Mais il était écrit que Vajda Hunyad tomberait aux mains du fisc. Après la mort de Mathias, il fut possédé par son fils Jean Corvin, dont la veuve, Béatrix Frangipani, le vendit à la famille de Török. En 1605, Étienne Török ayant été fait prisonnier par les Turcs et conduit à Constantinople, sa femme le vendit à son tour pour douze mille écus. Il échut alors aux Bethlen, qui le réparèrent, et vers le milieu du 17e siècle il appartenait à deux femmes de cette maison, qui épousèrent l’une le comte Étienne Törökli, l’autre le comte David Zolyomi. Le château fut partagé entre ces deux possesseurs, qui se livrèrent dans la cour plusieurs combats : on voit encore près des fenêtres les trous des balles de leurs mousquets. Déjà en 1599 il avait été en partie brûlé par les Valaques du vayvode Michel. Quand Emeric Törökli encourut la « note d’infidélité », c’est-à-dire fut déclaré traître et privé de ses biens, ainsi que Nicolas Zolyomi, fils du précédent, qui s’était réfugié en Turquie, Hunyad revint au prince de Transylvanie Michel Apaffi, puis a son successeur Léopold. Depuis ce temps il appartient aux empereurs d’Autriche. Ceux-là ne s’inquiètent guère des gloires de la Hongrie. Ils ont laissé le fisc détruire les salles antiques où a tonné la voix de Jean Hunyade, et établir des employés dans les tiers bastions du roi Mathias et du prince Bethlen. C’est en leur nom qu’on a osé porter la main sur ces nobles murs qui ont abrité les Corvins.

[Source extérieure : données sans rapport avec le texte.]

Lemma multi_series_chart_traces (data : DataFrame) (fig : Figure) :
  multi_series_chart to_numeric data = Some fig ->
  (2 <= length (fig_data fig) <= 5)%nat
  /\ length (fig_data fig) = Nat.min 5 (length (chart_numeric_cols to_numeric data))
  /\ NoDup (map trace_color (fig_data fig))
  /\ fig_title fig = "Multi-Series Analysis".
Proof.
  unfold multi_series_chart.
  destruct (Nat.leb_spec 2 (length (chart_numeric_cols to_numeric data)))
    as [H|H]; [|discriminate].
  assert (length (firstn 5 (chart_numeric_cols to_numeric data))
          = Nat.min 5 (length (chart_numeric_cols to_numeric data))) as Hl
    by apply length_firstn.
  set (cols := firstn 5 (chart_numeric_cols to_numeric data)) in *.
  clearbody cols.
  intros E. injection E as <-. unfold fig_data, fig_title.
  rewrite length_series_traces, Hl.
  repeat split; try lia.
  apply series_traces_colors. lia.
Qed.

Lemma category_value_chart_traces (data : DataFrame) (p : string)
      (fig : Figure) :
  category_value_chart to_numeric str data p = Some fig ->
  length (fig_data fig) = 1%nat
  /\ (fig_title fig = "Comparison Analysis" \/ fig_title fig = "Trend Analysis").
Proof.
  unfold category_value_chart.
  destruct data as [|c1 [|c2 [|c3 rest]]]; try discriminate.
  destruct (to_numeric c2) as [numbers|]; [|discriminate].
  destruct (_ || _ || _).
  - intros E. injection E as <-. split; [reflexivity|now left].
  - destruct (20 <? len [c1; c2])%nat; [|discriminate].
    intros E. injection E as <-. split; [reflexivity|now right].
Qed.

(** X17. [create_chart_from_data] (lines 179-271) returns no chart
    for an empty frame, and never a chart with more than five traces or
    with a colour used twice.  A frame with at least two columns
    [pd.to_numeric] accepts always gets a chart; a frame that has not
    exactly two columns gets one only then. *)
Theorem chart_from_data_traces (data : DataFrame) (prompt : string) :
  (empty data = true ->
   create_chart_from_data to_numeric str data prompt = None)
  /\ match create_chart_from_data to_numeric str data prompt with
     | None => True
     | Some fig =>
         (1 <= length (fig_data fig) <= 5)%nat
         /\ NoDup (map trace_color (fig_data fig))
         /\ In (fig_title fig)
               ["Comparison Analysis"; "Trend Analysis"; "Multi-Series Analysis"]
     end
  /\ (empty data = false ->
      (2 <= length (chart_numeric_cols to_numeric data))%nat ->
      create_chart_from_data to_numeric str data prompt <> None)
  /\ (length data <> 2%nat ->
      create_chart_from_data to_numeric str data prompt <> None ->
      (2 <= length (chart_numeric_cols to_numeric data))%nat).
Proof.
  unfold create_chart_from_data. split; [|split; [|split]].
  - now intros ->.
  - destruct (empty data); [exact I|].
    destruct (category_value_chart to_numeric str data (lower prompt))
      as [fig|] eqn:Hc.
    + apply category_value_chart_traces in Hc as [Hlen Ht].
      split; [lia|]. split.
      * destruct (fig_data fig) as [|t [|t' ts]]; try discriminate.
        repeat constructor. intros [].
      * destruct Ht as [-> | ->]; simpl; auto.
    + destruct (multi_series_chart to_numeric data) as [fig|] eqn:Hm;
        [|exact I].
      apply multi_series_chart_traces in Hm as (Hlen & _ & Hnd & Ht).
      split; [lia|]. split; [exact Hnd|]. rewrite Ht. simpl. auto.
  - intros -> Hnum.
    destruct (category_value_chart _ _ _ _); [discriminate|].
    unfold multi_series_chart.
    apply Nat.leb_le in Hnum. now rewrite Hnum.
  - intros Hcols. destruct (empty data); [intros H; now contradiction H|].
    assert (category_value_chart to_numeric str data (lower prompt) = None)
      as ->.
    { unfold category_value_chart.
      destruct data as [|c1 [|c2 [|c3 rest]]]; try reflexivity.
      now contradiction Hcols. }
    unfold multi_series_chart.
    destruct (Nat.leb_spec 2 (length (chart_numeric_cols to_numeric data)));
      [auto|intros Hn; now contradiction Hn].
Qed.

(** X18. A category/value frame, two columns of which the second is
    numeric (lines 188-236): with 'top' or 'rank' in the prompt, or
    with at most ten rows, the chart is the bar chart "Comparison
    Analysis"; otherwise, with more than twenty rows, it is the line
    chart "Trend Analysis".  With eleven to twenty rows and no such
    word the block returns nothing and the multi-series rule decides:
    when the category column is not numeric there is no chart at all. *)
Theorem chart_of_category_value_frame (col1 col2 numbers : Series)
        (prompt : string) :
  empty [col1; col2] = false ->
  to_numeric col2 = Ok numbers ->
  let data := [col1; col2] in
  create_chart_from_data to_numeric str data prompt
  = (if ranking_prompt prompt || (len data <=? 10)%nat then
       Some (mkFigure [BarTrace (astype_str str col1) (values numbers) "#1f77b4"]
                      "Comparison Analysis"
                      (axis_label (name col1)) (axis_label (name col2)))
     else if (20 <? len data)%nat then
       Some (mkFigure [Scatter (astype_str str col1) (values numbers)
                               "lines+markers" "" "#1f77b4"]
                      "Trend Analysis"
                      (axis_label (name col1)) (axis_label (name col2)))
     else if succeeds (to_numeric col1) then
       Some (mkFigure (series_traces data [col1; col2])
                      "Multi-Series Analysis" "Index" "Values")
     else None)
  /\ ((11 <= len data <= 20)%nat ->
      ranking_prompt prompt = false ->
      succeeds (to_numeric col1) = false ->
      create_chart_from_data to_numeric str data prompt = None).
Proof.
  intros Hne Hnum data.
  assert (create_chart_from_data to_numeric str data prompt
          = (if ranking_prompt prompt || (len data <=? 10)%nat then
               Some (mkFigure [BarTrace (astype_str str col1) (values numbers)
                                        "#1f77b4"]
                              "Comparison Analysis"
                              (axis_label (name col1)) (axis_label (name col2)))
             else if (20 <? len data)%nat then
               Some (mkFigure [Scatter (astype_str str col1) (values numbers)
                                       "lines+markers" "" "#1f77b4"]
                              "Trend Analysis"
                              (axis_label (name col1)) (axis_label (name col2)))
             else if succeeds (to_numeric col1) then
               Some (mkFigure (series_traces data [col1; col2])
                              "Multi-Series Analysis" "Index" "Values")
             else None)) as Heq.
  { unfold create_chart_from_data. subst data. rewrite Hne.
    unfold category_value_chart, ranking_prompt. rewrite Hnum.
    destruct (contains "top" (lower prompt) || contains "rank" (lower prompt)
              || (len [col1; col2] <=? 10)%nat); [reflexivity|].
    destruct (20 <? len [col1; col2])%nat; [reflexivity|].
    unfold multi_series_chart, chart_numeric_cols. cbn [filter].
    rewrite Hnum. cbn [succeeds].
    now destruct (succeeds (to_numeric col1)). }
  split; [exact Heq|].
  intros [H11 H20] Hrank Hcat. rewrite Heq, Hrank, Hcat.
  destruct (Nat.leb_spec (len data) 10); [lia|].
  destruct (Nat.ltb_spec 20 (len data)); [lia|]. reflexivity.
Qed.

End ChartFacts.

Lemma chart_of_category_value_frame_witness :
  create_chart_from_data RefPandas.to_numeric RefPandas.str
                         twelve_categories "sales by product"
  = None.
Proof.
  apply (chart_of_category_value_frame RefPandas.to_numeric RefPandas.str
           (mkSeries "product_name" Object
              (texts ["a"; "b"; "c"; "d"; "e"; "f"; "g"; "h"; "i"; "j"; "k"; "l"]))
           (mkSeries "total_amount" Int64
              (numbers [12; 11; 10; 9; 8; 7; 6; 5; 4; 3; 2; 1]))
           (mkSeries "total_amount" Int64
              (numbers [12; 11; 10; 9; 8; 7; 6; 5; 4; 3; 2; 1]))
           "sales by product");
    try reflexivity.
  simpl. lia.
Defined.

(* ================================================================= *)
(** * ForecastingEngine *)

Lemma for_each_length {A B : Type} (f : A -> result B) (l : list A)
      (out : list B) :
  for_each f l = Ok out -> length out = length l.
Proof.
  revert out. induction l as [|a l IH]; simpl; intros out H.
  - now injection H as <-.
  - destruct (f a) as [b|]; cbn [bind] in H; [|discriminate].
    destruct (for_each f l) as [bs|]; cbn [bind] in H; [|discriminate].
    injection H as <-. simpl. now rewrite (IH bs).
Qed.

Lemma for_each_ok {A B : Type} (f : A -> result B) (g : A -> B) (l : list A) :
  (forall a, In a l -> f a = Ok (g a)) -> for_each f l = Ok (map g l).
Proof.
  induction l as [|a l IH]; simpl; intros H; [reflexivity|].
  rewrite (H a) by now left. cbn [bind].
  rewrite IH by (intros b Hb; apply H; now right). reflexivity.
Qed.

Section ForecastingFacts.

Variable to_datetime : Series -> result (list (option Timestamp)).
Variable to_numeric_coerce : Series -> Series.
Variable polyfit_nonfinite : list npfloat -> result (npfloat * npfloat).
Variable prophet_available : bool.
Variable prophet : list (Timestamp * value) -> nat -> result (list forecast_row).

Let simple : DataFrame -> nat -> option (list forecast_row) :=
  _simple_trend_forecast to_datetime to_numeric_coerce polyfit_nonfinite.

Let validate : DataFrame -> bool :=
  validate_forecast_data to_datetime to_numeric_coerce.

Lemma simple_trend_rows (data : DataFrame) (periods : nat)
      (out : list forecast_row) :
  simple_trend to_datetime to_numeric_coerce polyfit_nonfinite data periods
  = Ok (Some out) ->
  length out = periods
  /\ exists c0 c1 rest dates,
       data = c0 :: c1 :: rest
       /\ to_datetime c0 = Ok dates
       /\ (3 <= length (valid_rows dates (values (to_numeric_coerce c1))))%nat.
Proof.
  unfold simple_trend, iloc_col.
  destruct data as [|c0 [|c1 rest]]; cbn [nth_error bind].
  - discriminate.
  - destruct (to_datetime c0); cbn [bind]; discriminate.
  - destruct (to_datetime c0) as [dates|] eqn:Hd; cbn [bind]; [|discriminate].
    set (rows := valid_rows dates (values (to_numeric_coerce c1))).
    rewrite length_map.
    destruct (Nat.ltb_spec (length rows) 3) as [Hlt|Hge]; [discriminate|].
    destruct (polyfit _ _) as [coeffs|]; cbn [bind]; [|discriminate].
    destruct (future_dates _ periods) as [future|] eqn:Hf; cbn [bind];
      [|discriminate].
    destruct (for_each strftime_cell future) as [labels|] eqn:Hl;
      cbn [bind]; [|discriminate].
    intros H. injection H as <-.
    apply for_each_length in Hf, Hl. rewrite length_seq in Hf.
    split.
    + rewrite length_map, length_combine. unfold arange.
      rewrite !length_map, length_seq. lia.
    + now exists c0, c1, rest, dates.
Qed.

  1. Joan. Seivert, Inscriptiones monumentorum romanorum Dacia mediterranea.
  2. Mémoires du comte Bethlen Miklós. V. t. II, chap. 27.
  3. La voyelle i qui termine te nom hongrois correspond notre particule de.
  4. Pagus nulli in Transsilvania quoad prærogativa primas cedens et quasi regniculum in regno… Benkö.
  5. Vajda, en hongrois, signifie « vayvode » : on l’appelle ainsi à cause de la dignité dont Jean Hunyade riait revêtu. Voyez le chap. III.
  6. Il y a aux environs de Vajda Hunyad des mines de fer fort bien exploitées, qui donnent annuellement neuf mille quintaux métriques de mêlai. Le fer en est excellent. Vers 1660 elles rapportaient un revenu de dix mille ducats. (Mémoires du comte Bethlen Miklós.)